Dimanche 2 juin @ 18h30 Cinéma VA-114

THEM!

(1954, États-Unis, 100 min., 16 mm, VOA) Gordon Douglas

Dans l’une des ouvertures les plus intrigantes du cinéma de science-fiction, une petite fille, errant dans le désert en état de choc, est repérée par deux agents de la police de la route du Nouveau-Mexique qui la mettent à l’abri. À proximité, ils découvrent une caravane partiellement démolie par une force inconnue et, à l’intérieur, les traces d’une lutte sanglante. Plus tard, alors que l’un des policiers rassemble des preuves sur un autre site de destruction (un magasin de campagne saccagé), il entend un son étrange et aigu qui se rapproche de plus en plus, jusqu’à ce qu’il soit confronté à l’horrible source — la dernière chose qu’il ne verra jamais.

Une distribution solide (James Whitmore, James Arness et Edmund Gwenn), une réalisation tendue de Gordon Douglas, un scénario intelligent et captivant et des effets visuels nommés aux Oscars font de ce film un véritable classique. Bien plus intelligent que ne le laisse supposer l’affiche gargantuesque originale, il a été le film de Warner Brothers qui a rapporté le plus d’argent en 1954 et a inspiré d’innombrables imitations. Il a également inspiré le film ALIEN de 1979.

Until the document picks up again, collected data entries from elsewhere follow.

(** ** A stream that does not decode, on the checked runner *)

(** X15. [run_subprocess] with [check_output] set decodes both streams
    before anything else: when one does not decode, the decoding error is
    raised with nothing logged, and a command that failed is not reported
    as [CalledProcessError]. *)
Theorem run_subprocess_undecodable_output `{Host} (command_line : string)
    (logger : Logger) (cwd_ : option string) (shell : bool)
    (update_env : option (gmap string string)) (w : World) :
  let a := if shell then ArgStr command_line
           else ArgList (WStr <$> Str.split_ws command_line) in
  let sp := mkSpawn a shell cwd_ (updated_env (environ w) (default ∅ update_env)) None in
  let r := exec (spawned w) sp in
  decode (out_bytes r) = None \/ decode (err_bytes r) = None ->
  run_subprocess command_line logger true cwd_ shell update_env w =
    (Raise UnicodeDecodeError, add_spawn sp w).
Proof.
  intros a sp r Hbad. rewrite run_subprocess_run. fold a sp r.
  unfold check_subprocess_output, bytes_decode. cbn [stdout stderr].
  destruct Hbad as [-> | Herr]; [done|].
  destruct (decode (out_bytes r)); [|done].
  cbv beta iota delta [mbind M_bind mret M_ret raise]. by rewrite Herr.
Qed.

(** ** Witnesses *)

Lemma shell_runner_timeout_expires_witness :
  (ShellRunner_run (H:=Sample.host) (ShellRunner_init (H:=Sample.host) None)
     (ArgStr "make") None true (Some 1%N) true None Sample.world).1
  = Raise (TimeoutExpired (ArgStr "make") 1).
Proof.
  destruct (shell_runner_timeout_expires (H:=Sample.host)
              (ShellRunner_init (H:=Sample.host) None)
              (ArgStr "make") None true 1%N true None Sample.world) as [Hres _].
  - vm_compute. reflexivity.
  - by rewrite Hres.
Defined.

Lemma shell_runner_undecodable_output_witness :
  (ShellRunner_run (H:=Sample_edge.binary_host)
     (ShellRunner_init (H:=Sample_edge.binary_host) None)
     (ArgStr "cat blob") None true None true None Sample.world).1
  = Raise UnicodeDecodeError.
Proof.
  destruct (shell_runner_undecodable_output (H:=Sample_edge.binary_host)
              (ShellRunner_init (H:=Sample_edge.binary_host) None)
              (ArgStr "cat blob") None true None true None Sample.world) as [Hres _].
  - reflexivity.
  - left. reflexivity.
  - by rewrite Hres.
Defined.

Lemma run_subprocess_undecodable_output_witness :
  (run_subprocess (H:=Sample_edge.binary_host) "cat blob" Sample.steady_logger
     true None false None Sample.world).1
  = Raise UnicodeDecodeError.
Proof.
  rewrite (run_subprocess_undecodable_output (H:=Sample_edge.binary_host) "cat blob"
             Sample.steady_logger None false None Sample.world); [done|].
  left. reflexivity.
Defined.

Lemma run_subprocess_checked_witness :
  (run_subprocess (H:=Sample.host) "make  fail" Sample.steady_logger
     true None false None Sample.world).1
  = Raise (CalledProcessError 1 (ArgStr "make fail") "" "boom").
Proof.
  destruct (run_subprocess_checked (H:=Sample.host) "make  fail" Sample.steady_logger
              None false None Sample.world "" "boom") as [Hres _].
  - reflexivity.
  - reflexivity.
  - reflexivity.
  - rewrite Hres. vm_compute. reflexivity.
Defined.

Lemma run_subprocess_survives_logger_failure_witness :
  let res := run_subprocess (H:=Sample.host) "make all" Sample.fragile_logger
               true None false None Sample.world in
  res.1 = Ok tt /\ length (log res.2) = 2%nat.
Proof.
  destruct (run_subprocess_survives_logger_failure (H:=Sample.host) "make all"
              Sample.fragile_logger None false None Sample.world "done" "")
    as [Hres Hlog].
  - reflexivity.
  - reflexivity.
  - vm_compute. reflexivity.
  - vm_compute. reflexivity.
  - vm_compute. reflexivity.
  - split; [rewrite Hres; vm_compute; reflexivity|]. by rewrite Hlog.
Defined.

Lemma extraction_is_kept_witness :
  let res := extract_and_install_toolchain (H:=Sample.host) Sample.tar_path
               [mkTarInfo "fail/setup.sh"; mkTarInfo "readme.txt"] "/usr/local/tc"
               Sample.steady_logger Sample.world in
  files res.2 = ["/opt/dl/fail/setup.sh"; "/opt/dl/readme.txt"].
Proof.
  intros res. subst res.
  destruct (extraction_is_kept (H:=Sample.host) Sample.tar_path
              [mkTarInfo "fail/setup.sh"; mkTarInfo "readme.txt"] "/usr/local/tc"
              Sample.steady_logger Sample.world) as [Hfiles _].
  - reflexivity.
  - apply Exists_cons_hd. reflexivity.
  - repeat (apply Forall_cons; split; [vm_compute; reflexivity|]). apply Forall_nil_2.
  - rewrite Hfiles. vm_compute. reflexivity.
Defined.

Lemma install_compilers_apt_packages_outcome_witness :
  (install_compilers_apt_packages (H:=Sample.host) AARCH64 Sample.world).1 = Ok tt.
Proof.
  rewrite (install_compilers_apt_packages_outcome (H:=Sample.host) AARCH64
             Sample.world "done" ""); [vm_compute; reflexivity|..]; reflexivity.
Defined.

(** ** The installers, one after the other *)

Section Installers.
Context `{Host}.



End Installers.



(** C4, as stated, fails: this child exits with zero and [ignore_errors]
    is set, yet [run] does not return: the child's output does not decode
    and the decoding error leaves the call. *)
Lemma shell_runner_exit_zero_may_raise :
  let sp := mkSpawn (ArgStr "cat blob") true None (environ Sample.world) None in
  let r := exec (Host:=Sample_edge.binary_host) (spawned Sample.world) sp in
  let res := ShellRunner_run (H:=Sample_edge.binary_host)
               (ShellRunner_init (H:=Sample_edge.binary_host) None)
               (ArgStr "cat blob") None true None true None Sample.world in
  ~ (~ (exit_status r ≠ 0 /\ true = false) ->
     exists p, res.1 = Ok p /\ returncode p = exit_status r).
Proof.
  intros sp r res Hclaim.
  destruct Hclaim as (p & Hp & _); [by intros [_ ?]|].
  vm_compute in Hp. discriminate.
Qed.

(** C8, as stated, fails: this wrapped operation removes the directory
    that was current on entry; the [os.chdir] of the [finally] clause then
    raises and the working directory stays the target. *)
Lemma working_directory_entry_removed :
  let res := working_directory "/tmp"
               (fun _ => Sample_edge.rmdir "/home/build") Sample.world in
  ~ (cwd res.2 = cwd Sample.world).
Proof. intros res. vm_compute. discriminate. Qed.

(** The command line of an installer is split on whitespace with no
    quoting: for an installer whose path holds a blank, the program
    started is the part of the path ahead of the blank. *)
Example blank_in_installer_path :
  let res := extract_and_install_toolchain (H:=Sample.host) Sample.tar_path
               [mkTarInfo "my tools/install.sh"] "/usr/local/tc"
               Sample.steady_logger Sample.world in
  Pathlib.to_string <$> toolchain_installers_of Sample.tar_path
                          [mkTarInfo "my tools/install.sh"]
    = ["/opt/dl/my tools/install.sh"]
  /\ sp_args <$> spawned res.2 =
     [ArgList [WStr "/opt/dl/my"; WStr "tools/install.sh"; WStr "-d";
               WStr "/usr/local/tc"; WStr "-y"]].
Proof. vm_compute. split; reflexivity. Qed.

Sorti à l’époque où les États-Unis renforçaient leur armée dans le cadre de la “peur rouge”, THEM ! est une mise en garde contre les dangers de la bombe atomique et une vision effrayante de la nature déchaînée. Qui n’aime pas les films de fourmis géantes ? Précédé d’un chapitre de série Sci-Fi, d’un dessin animé Looney Tunes et de bandes-annonces, tous datant du milieu des années 1950. Vous ne pouvez pas obtenir cela chez vous, assis sur le “canapé Netflix” !

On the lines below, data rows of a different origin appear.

(** * The GrafanaDashboard controller

    A shallow embedding of
    [pkg/controller/grafanadashboard/dashboard_controller.go]: the
    [Reconcile] entry point, the namespace pass [reconcileDashboards] and the
    two selector checks [isMatch] and [checkNamespaceLabels].

    The controller relies on code that lives elsewhere: the Kubernetes
    client (reads only), the label-selector library, the selector method of
    the dashboard type, the dashboard pipeline that renders a dashboard, and
    the Grafana client.  They are interfaces here.  What the pass
    mutates (the controller config, the event recorder, the Grafana server
    behind the client) is threaded explicitly as a [Store]; a trace of the
    Grafana calls is kept next to it so that calls can be counted.  Log
    output is not part of the model, but the arguments of a log call are
    still evaluated, because a nil pointer among them stops the pass. *)

From Stdlib Require Import String List ZArith Bool Lia.
Import ListNotations.
Local Open Scope string_scope.
Local Open Scope list_scope.

Set Implicit Arguments.

(** ** Go values *)

(** A Go [error], with the two classes the controller asks about
    ([errors.IsNotFound], [errors.IsConflict]). *)
Inductive error : Type :=
| ErrNotFound (text : string)
| ErrConflict (text : string)
| ErrOther (text : string).

Definition IsNotFound (e : error) : bool :=
  match e with ErrNotFound _ => true | _ => false end.

Definition IsConflict (e : error) : bool :=
  match e with ErrConflict _ => true | _ => false end.

Definition ErrorText (e : error) : string :=
  match e with ErrNotFound t | ErrConflict t | ErrOther t => t end.

(** A call that returns [(value, err)] and whose value is only read when
    [err == nil]. *)
Inductive result (A : Type) : Type :=
| Ok (a : A)
| Err (e : error).
Arguments Ok {A} a.
Arguments Err {A} e.

(** A computation that may stop with a run-time panic. *)
Inductive Outcome (A : Type) : Type :=
| Returned (a : A)
| Panicked (reason : string).
Arguments Returned {A} a.
Arguments Panicked {A} reason.

Definition bindO {A B : Type} (m : Outcome A) (k : A -> Outcome B) : Outcome B :=
  match m with
  | Returned a => k a
  | Panicked why => Panicked why
  end.

Notation "x <- m ;; k" := (bindO m (fun x => k))
  (at level 61, m at next level, right associativity).

Definition nilDereference : string :=
  "invalid memory address or nil pointer dereference".

(** [*p] for a pointer [p]. *)
Definition deref {A : Type} (p : option A) : Outcome A :=
  match p with
  | Some a => Returned a
  | None => Panicked nilDereference
  end.

(** ** Data model *)

(** [labels.Set], a map from label keys to values. *)
Definition LabelSet : Type := list (string * string).

(** Modelled from the spec: the GrafanaDashboard resource type is declared
    in pkg/apis, outside the controller file.  The controller reads [Name]
    and [Namespace]; the spec's DashboardResource adds the selector labels,
    the raw content and the computed fingerprint, and the registry entry
    built from a dashboard needs its remote identity and plugin names. *)
Record GrafanaDashboard : Type := {
  Name : string;
  Namespace : string;
  Labels : LabelSet;
  Json : string;
  Plugins : list string;
  StatusHash : string;
  StatusUID : string
}.

(** [GrafanaDashboardRef]: what the controller config remembers of a
    dashboard it has applied. *)
Record GrafanaDashboardRef : Type := {
  RefName : string;
  RefNamespace : string;
  RefUID : string;
  RefHash : string
}.

(** [v1.Namespace], of which only the labels are read. *)
Record v1Namespace : Type := {
  NsName : string;
  NsLabels : LabelSet
}.

(** The response of the Grafana API, declared next to the client.  The
    controller dereferences [Status] and [Message], so both are pointers. *)
Record GrafanaResponse : Type := {
  Status : option string;
  Message : option string
}.

(** The folder returned by [GetOrCreateNamespaceFolder]; [ID] is a pointer,
    which the controller compares with nil. *)
Record GrafanaFolderResponse : Type := {
  ID : option Z
}.

Record NamespacedName : Type := {
  ReqNamespace : string;
  ReqName : string
}.

(** [reconcile.Result]. *)
Record Result : Type := {
  Requeue : bool;
  RequeueAfter : Z
}.

(** An event sent to the recorder: the object it is about, then the
    arguments of [recorder.Event]. *)
Record Event : Type := {
  EvNamespace : string;
  EvName : string;
  EvType : string;
  EvReason : string;
  EvMessage : string
}.

(** The Kubernetes client, [client.Client].  The controller only reads
    through it: a namespace, one dashboard, the dashboards of a namespace. *)
Record KubeClient : Type := {
  GetNamespace : string -> result v1Namespace;
  GetDashboard : NamespacedName -> result GrafanaDashboard;
  ListDashboards : string -> result (list GrafanaDashboard)
}.

(** ** Collaborators *)

(** The label-selector library (k8s.io/apimachinery): [metav1.LabelSelector],
    [labels.Selector], the conversion between them, which takes a pointer and
    can fail, and the two tests on a converted selector. *)
Class LabelsAPI : Type := {
  LabelSelector : Type;
  Selector : Type;
  LabelSelectorAsSelector : option LabelSelector -> result Selector;
  Empty : Selector -> bool;
  Matches : Selector -> LabelSet -> bool
}.

(** The methods of the dashboard type (declared in pkg/apis) that the
    controller calls.  [MatchesSelectors] tests a dashboard against an array
    of label selectors; the controller receives a boolean and an error. *)
Class DashboardMethods {LA : LabelsAPI} : Type := {
  MatchesSelectors :
    GrafanaDashboard -> list LabelSelector -> bool * option error
}.

(** The dashboard pipeline: [NewDashboardPipeline(client, &dashboard)]
    followed by [ProcessDashboard(knownHash)].  The pipeline holds a pointer
    to the dashboard, so the dashboard as it is after the call is returned
    along with the payload (nil when nothing is to be sent) and the error. *)
Class DashboardPipeline : Type := {
  Payload : Type;
  ProcessDashboard :
    KubeClient -> GrafanaDashboard -> string ->
    GrafanaDashboard * option Payload * option error
}.

(** The [GrafanaClient] interface.  [Remote] is the Grafana server behind
    it: every call may change it and may answer from it. *)
Class GrafanaAPI {PL : DashboardPipeline} : Type := {
  Remote : Type;
  GrafanaClient : Type;
  NewGrafanaClient : string -> string -> string -> Z -> GrafanaClient;
  GetOrCreateNamespaceFolder :
    GrafanaClient -> string -> Remote -> result GrafanaFolderResponse * Remote;
  CreateOrUpdateDashboard :
    GrafanaClient -> Payload -> Z -> Remote -> result GrafanaResponse * Remote;
  DeleteDashboardByUID :
    GrafanaClient -> string -> Remote ->
    (GrafanaResponse * option error) * Remote
}.

(** ** The controller config (the Registry) *)

(** Modelled from the spec: the controller config (package config) is not
    part of the controller file.  The spec's Registry is a catalogue of
    applied dashboards keyed by (namespace, name), with [dashboardsIn],
    [put], [remove] and [markSynced], each idempotent, and plugin names kept
    per dashboard as auxiliary metadata.  Entries are kept in the order they
    were first added, since the pass walks them in order. *)
Record ControllerConfig : Type := {
  Dashboards : list GrafanaDashboardRef;
  PluginsOf : list (string * string * list string);
  DashboardsSynced : bool
}.

Definition sameRef (namespace name : string) (d : GrafanaDashboardRef) : bool :=
  (RefNamespace d =? namespace) && (RefName d =? name).

Definition samePlugins (namespace name : string)
    (p : string * string * list string) : bool :=
  (fst (fst p) =? namespace) && (snd (fst p) =? name).

(** Modelled from the spec: [GetDashboards(namespace)], the Registry's
    [dashboardsIn]. *)
Definition GetDashboards (c : ControllerConfig) (namespace : string)
    : list GrafanaDashboardRef :=
  filter (fun d => RefNamespace d =? namespace) (Dashboards c).

(** Modelled from the spec: the Registry's [has], the entry of a dashboard
    if there is one. *)
Definition HasDashboard (c : ControllerConfig) (namespace name : string)
    : option GrafanaDashboardRef :=
  find (sameRef namespace name) (Dashboards c).

(** The plugin names kept for a dashboard, if any are. *)
Definition HasPlugins (c : ControllerConfig) (namespace name : string)
    : option (list string) :=
  option_map snd (find (samePlugins namespace name) (PluginsOf c)).

(** [put] replaces the entry of the same (namespace, name) where it stands,
    and otherwise adds the entry at the end. *)
Fixpoint putRef (e : GrafanaDashboardRef) (l : list GrafanaDashboardRef)
    : list GrafanaDashboardRef :=
  match l with
  | [] => [e]
  | d :: l' =>
      if sameRef (RefNamespace e) (RefName e) d then e :: l'
      else d :: putRef e l'
  end.

Fixpoint putPlugins (e : string * string * list string)
    (l : list (string * string * list string))
    : list (string * string * list string) :=
  match l with
  | [] => [e]
  | p :: l' =>
      if samePlugins (fst (fst e)) (snd (fst e)) p then e :: l'
      else p :: putPlugins e l'
  end.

Sunday, June 2nd @ 6:30pm Cinema VA-114

THEM!

(1954, U.S., 100 min., 16 mm) Gordon Douglas

In one of the most intriguing openings in science fiction cinema, a little girl, wandering across the desert in a state of deep shock, is spotted by two New Mexico highway troopers who take her to safety. Nearby, they discover a trailer home that has been partially demolished by some unknown force, and inside there is evidence of a bloody struggle. Later, when one of the police officers is gathering evidence at another site of destruction (a ransacked country store), he hears a strange, high-pitched sound coming closer and closer until he’s confronted with the horrifying source – the last thing he will ever see.

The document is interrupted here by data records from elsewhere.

(** Bytes [write] does not store to are zero in the encoding: if every store
    of [write v] at offset 0 lands in [lo, hi), each element of [encode v]
    outside that range is 0. *)
Theorem createEncoder_encode_untouched_bytes_zero :
  forall (T : Type) (encoder : EncoderInput.t T) (v : T) (lo hi : Z)
         (bytes : Uint8Array) (j : Z),
    storesWithin (EncoderInput.write encoder v 0) lo hi ->
    Encoder.encode (props (createEncoder encoder)) v = Ok bytes ->
    0 <= j < byteLength bytes ->
    j < lo \/ hi <= j ->
    getIndex bytes j = Some x00.
Proof.
  intros T encoder v lo hi bytes j Hs Henc Hj Hout.
  pose proof (createEncoder_encode_steps encoder v) as S. cbv zeta in S.
  destruct (newUint8Array _) as [zeros|e]; [|congruence].
  destruct S as [Hz S].
  pose proof (run_frame (EncoderInput.write encoder v 0) lo hi zeros j Hs Hout)
    as Hframe.
  destruct (run _ zeros) as [[next|e] filled]; [|congruence].
  destruct S as [S Hlen]. cbn [snd] in Hframe.
  assert (filled = bytes) by congruence. subst filled.
  rewrite Hframe, Hz. apply getIndex_zeros. lia.
Qed.

Lemma createEncoder_encode_untouched_bytes_zero_witness :
  getIndex [x01; x00; x00] 2 = Some x00.
Proof.
  apply (createEncoder_encode_untouched_bytes_zero bool
           (EncoderInput.mk (EncoderSize.FixedSized 3) booleanWrite)
           true 0 1 [x01; x00; x00] 2).
  - simpl. split; [lia|exact I].
  - reflexivity.
  - vm_compute. split; [discriminate|reflexivity].
  - right. lia.
Defined.

(** [maxSize] is never enforced: when [variableSize v] exceeds the declared
    [maxSize], [encode v] still returns an array of [variableSize v] bytes,
    longer than [maxSize]. *)
Theorem createEncoder_encode_exceeds_maxSize :
  forall (T : Type) (maxSize : Z) (variableSize : T -> Z) (write : WriteFn T)
         (v : T),
    maxSize < variableSize v ->
    0 <= variableSize v <= MAX_SAFE_INTEGER ->
    ~ throwsOn (write v 0) (repeat x00 (Z.to_nat (variableSize v))) ->
    exists bytes,
      Encoder.encode
        (props (createEncoder
                  (EncoderInput.mk
                     (EncoderSize.VariableSized (Some maxSize) variableSize)
                     write))) v = Ok bytes /\
      byteLength bytes = variableSize v /\
      maxSize < byteLength bytes.
Proof.
  intros T maxSize variableSize write v Hmax Hn Hw.
  pose proof (createEncoder_encode_returns
                (EncoderInput.mk
                   (EncoderSize.VariableSized (Some maxSize) variableSize) write)
                v Hn Hw) as Hret.
  eexists. split; [exact Hret|].
  pose proof (createEncoder_encode_length _ _ _ Hret) as Hlen.
  cbn [getEncodedSize EncoderInput.size] in Hlen.
  split; [exact Hlen|].
  eapply Z.lt_le_trans; [exact Hmax|].
  apply Z.eq_le_incl. symmetry. exact Hlen.
Qed.

Lemma createEncoder_encode_exceeds_maxSize_witness :
  exists bytes,
    Encoder.encode
      (props (createEncoder
                (EncoderInput.mk
                   (EncoderSize.VariableSized (Some 2)
                      (fun value : list bool => Z.of_nat (List.length value)))
                   booleansWrite))) [true; false; true] = Ok bytes /\
    byteLength bytes = Z.of_nat (List.length [true; false; true]) /\
    2 < byteLength bytes.
Proof.
  apply (createEncoder_encode_exceeds_maxSize (list bool) 2
           (fun value => Z.of_nat (List.length value)) booleansWrite
           [true; false; true]).
  - reflexivity.
  - vm_compute. split; discriminate.
  - intros [e H]. vm_compute in H. discriminate.
Defined.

A strong cast (James Whitmore, James Arness and Edmund Gwenn), taut direction by Gordon Douglas, an intelligent and involving screenplay, and Oscar-nominated visual effects combine to make this a genuine classic. Much smarter than the original garish poster art suggests, it was Warner Brothers’ highest grossing film of 1954 and inspired countless imitations. It also inspired 1979’s ALIEN.

Released at a time when America was ramping up its military arsenal amidst the “red scare”, THEM! is a cautionary tale about the dangers of the atom bomb and a frightening view of nature run amok. Who doesn’t love a giant ant movie? Preceded by a Sci-Fi serial chapter, Looney Tunes cartoon and trailers, all from the mid-1950s. You can’t get that at home while sitting on the ‘Netflix couch’!